Use the entries below and reproduce exactly the lines from the one containing "assert (He : ∀" down to the one containing "induction c as", both of them included.

· · · ·

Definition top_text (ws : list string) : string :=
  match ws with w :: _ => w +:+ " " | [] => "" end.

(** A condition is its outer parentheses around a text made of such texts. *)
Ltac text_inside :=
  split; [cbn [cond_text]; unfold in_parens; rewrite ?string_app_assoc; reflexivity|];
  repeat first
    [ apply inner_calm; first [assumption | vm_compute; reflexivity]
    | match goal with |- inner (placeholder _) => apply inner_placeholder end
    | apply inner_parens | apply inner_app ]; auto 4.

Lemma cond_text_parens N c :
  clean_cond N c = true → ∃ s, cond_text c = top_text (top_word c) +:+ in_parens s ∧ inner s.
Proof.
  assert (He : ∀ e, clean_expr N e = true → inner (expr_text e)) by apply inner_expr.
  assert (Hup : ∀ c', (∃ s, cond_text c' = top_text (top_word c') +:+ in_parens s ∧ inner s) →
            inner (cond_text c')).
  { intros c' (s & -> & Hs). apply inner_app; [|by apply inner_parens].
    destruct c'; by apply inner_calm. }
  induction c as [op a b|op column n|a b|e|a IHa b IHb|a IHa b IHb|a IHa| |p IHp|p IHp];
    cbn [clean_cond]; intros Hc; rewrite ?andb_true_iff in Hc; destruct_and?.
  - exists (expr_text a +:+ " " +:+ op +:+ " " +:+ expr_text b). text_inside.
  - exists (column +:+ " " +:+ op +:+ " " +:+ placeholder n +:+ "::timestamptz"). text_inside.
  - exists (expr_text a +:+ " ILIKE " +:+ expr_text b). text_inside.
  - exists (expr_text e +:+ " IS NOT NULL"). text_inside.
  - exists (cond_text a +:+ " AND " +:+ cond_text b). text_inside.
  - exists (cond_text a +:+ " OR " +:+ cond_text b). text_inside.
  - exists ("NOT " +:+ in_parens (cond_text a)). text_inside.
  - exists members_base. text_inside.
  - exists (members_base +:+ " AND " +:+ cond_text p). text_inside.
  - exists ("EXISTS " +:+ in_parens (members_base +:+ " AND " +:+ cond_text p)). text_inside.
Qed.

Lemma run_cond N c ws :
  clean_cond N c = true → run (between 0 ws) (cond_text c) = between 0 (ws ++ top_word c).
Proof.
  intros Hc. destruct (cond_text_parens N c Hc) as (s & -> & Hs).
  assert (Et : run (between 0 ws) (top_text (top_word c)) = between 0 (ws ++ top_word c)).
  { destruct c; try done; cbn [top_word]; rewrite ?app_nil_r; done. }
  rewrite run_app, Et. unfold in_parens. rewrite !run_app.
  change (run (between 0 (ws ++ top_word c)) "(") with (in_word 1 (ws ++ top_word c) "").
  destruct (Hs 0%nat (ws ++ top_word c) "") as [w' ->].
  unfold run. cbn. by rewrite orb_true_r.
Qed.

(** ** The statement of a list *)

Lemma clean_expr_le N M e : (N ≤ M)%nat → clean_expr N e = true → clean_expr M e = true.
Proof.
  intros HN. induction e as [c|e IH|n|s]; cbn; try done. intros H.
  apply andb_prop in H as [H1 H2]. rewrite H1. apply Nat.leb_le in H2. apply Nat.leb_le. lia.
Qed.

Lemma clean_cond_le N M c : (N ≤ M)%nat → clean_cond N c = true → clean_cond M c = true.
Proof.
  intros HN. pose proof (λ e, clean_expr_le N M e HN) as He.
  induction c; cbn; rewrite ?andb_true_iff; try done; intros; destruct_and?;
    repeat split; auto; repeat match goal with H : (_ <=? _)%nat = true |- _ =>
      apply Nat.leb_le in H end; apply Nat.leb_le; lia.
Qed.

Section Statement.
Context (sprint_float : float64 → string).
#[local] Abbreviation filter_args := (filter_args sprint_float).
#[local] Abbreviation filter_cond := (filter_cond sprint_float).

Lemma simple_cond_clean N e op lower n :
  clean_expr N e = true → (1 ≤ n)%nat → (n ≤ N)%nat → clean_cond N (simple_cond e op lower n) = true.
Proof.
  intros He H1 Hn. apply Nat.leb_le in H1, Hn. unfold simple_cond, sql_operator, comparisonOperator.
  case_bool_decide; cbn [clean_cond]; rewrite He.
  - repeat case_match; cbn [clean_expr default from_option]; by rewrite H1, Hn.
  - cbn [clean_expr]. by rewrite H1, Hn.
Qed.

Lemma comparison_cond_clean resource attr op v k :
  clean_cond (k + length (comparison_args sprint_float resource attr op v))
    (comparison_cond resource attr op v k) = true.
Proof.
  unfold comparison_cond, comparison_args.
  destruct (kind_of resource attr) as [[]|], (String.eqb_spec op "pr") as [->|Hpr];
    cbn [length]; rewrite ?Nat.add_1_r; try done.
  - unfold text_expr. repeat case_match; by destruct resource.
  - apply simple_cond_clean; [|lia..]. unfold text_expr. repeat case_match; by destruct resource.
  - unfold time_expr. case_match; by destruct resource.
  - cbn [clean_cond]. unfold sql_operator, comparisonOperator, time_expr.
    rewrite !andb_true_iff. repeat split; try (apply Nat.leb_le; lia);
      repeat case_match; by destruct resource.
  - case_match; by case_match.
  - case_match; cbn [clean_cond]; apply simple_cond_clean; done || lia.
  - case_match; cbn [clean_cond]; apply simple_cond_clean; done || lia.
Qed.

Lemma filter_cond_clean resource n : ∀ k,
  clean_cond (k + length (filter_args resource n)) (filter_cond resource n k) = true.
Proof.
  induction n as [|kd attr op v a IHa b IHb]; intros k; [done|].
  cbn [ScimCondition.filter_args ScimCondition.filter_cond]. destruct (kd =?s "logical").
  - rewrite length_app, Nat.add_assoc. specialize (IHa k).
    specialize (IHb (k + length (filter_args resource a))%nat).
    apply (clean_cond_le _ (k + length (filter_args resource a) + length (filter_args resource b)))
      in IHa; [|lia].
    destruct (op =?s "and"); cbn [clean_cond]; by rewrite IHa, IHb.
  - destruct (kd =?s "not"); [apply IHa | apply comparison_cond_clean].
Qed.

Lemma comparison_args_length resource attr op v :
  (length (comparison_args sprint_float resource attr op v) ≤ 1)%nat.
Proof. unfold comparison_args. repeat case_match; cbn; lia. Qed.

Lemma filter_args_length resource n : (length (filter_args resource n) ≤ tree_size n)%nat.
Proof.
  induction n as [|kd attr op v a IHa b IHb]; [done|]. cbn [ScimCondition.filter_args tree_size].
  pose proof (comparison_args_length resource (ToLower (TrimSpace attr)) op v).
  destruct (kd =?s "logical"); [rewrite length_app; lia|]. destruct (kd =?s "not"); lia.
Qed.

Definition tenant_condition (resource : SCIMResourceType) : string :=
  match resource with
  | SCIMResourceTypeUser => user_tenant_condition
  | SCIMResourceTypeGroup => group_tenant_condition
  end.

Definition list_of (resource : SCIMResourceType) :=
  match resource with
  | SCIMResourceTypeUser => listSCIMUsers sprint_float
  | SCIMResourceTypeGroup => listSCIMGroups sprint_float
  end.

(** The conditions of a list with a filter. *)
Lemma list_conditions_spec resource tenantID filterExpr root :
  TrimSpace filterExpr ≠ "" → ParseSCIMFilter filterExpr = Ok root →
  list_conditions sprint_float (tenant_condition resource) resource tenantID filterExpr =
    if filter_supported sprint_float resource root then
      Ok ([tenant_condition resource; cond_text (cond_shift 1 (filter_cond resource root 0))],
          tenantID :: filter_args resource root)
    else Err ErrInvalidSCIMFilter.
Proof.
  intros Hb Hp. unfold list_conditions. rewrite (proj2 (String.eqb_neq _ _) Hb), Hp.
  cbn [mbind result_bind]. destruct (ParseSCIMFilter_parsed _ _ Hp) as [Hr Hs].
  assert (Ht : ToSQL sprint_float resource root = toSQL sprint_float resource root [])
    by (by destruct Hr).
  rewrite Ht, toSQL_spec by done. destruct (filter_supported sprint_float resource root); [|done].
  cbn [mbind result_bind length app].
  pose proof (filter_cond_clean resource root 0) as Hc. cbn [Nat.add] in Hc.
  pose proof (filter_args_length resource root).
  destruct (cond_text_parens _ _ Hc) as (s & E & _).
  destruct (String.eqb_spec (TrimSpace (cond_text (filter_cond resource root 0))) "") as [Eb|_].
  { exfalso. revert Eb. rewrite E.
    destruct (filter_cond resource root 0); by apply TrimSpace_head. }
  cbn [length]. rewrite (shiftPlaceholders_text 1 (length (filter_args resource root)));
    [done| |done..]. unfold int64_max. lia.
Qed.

· · · ·

→ **Answer space**
  assert (He : ∀ e, clean_expr N e = true → inner (expr_text e)) by apply inner_expr.
  assert (Hup : ∀ c', (∃ s, cond_text c' = top_text (top_word c') +:+ in_parens s ∧ inner s) →
            inner (cond_text c')).
  { intros c' (s & -> & Hs). apply inner_app; [|by apply inner_parens].
    destruct c'; by apply inner_calm. }
  induction c as [op a b|op column n|a b|e|a IHa b IHb|a IHa b IHb|a IHa| |p IHp|p IHp];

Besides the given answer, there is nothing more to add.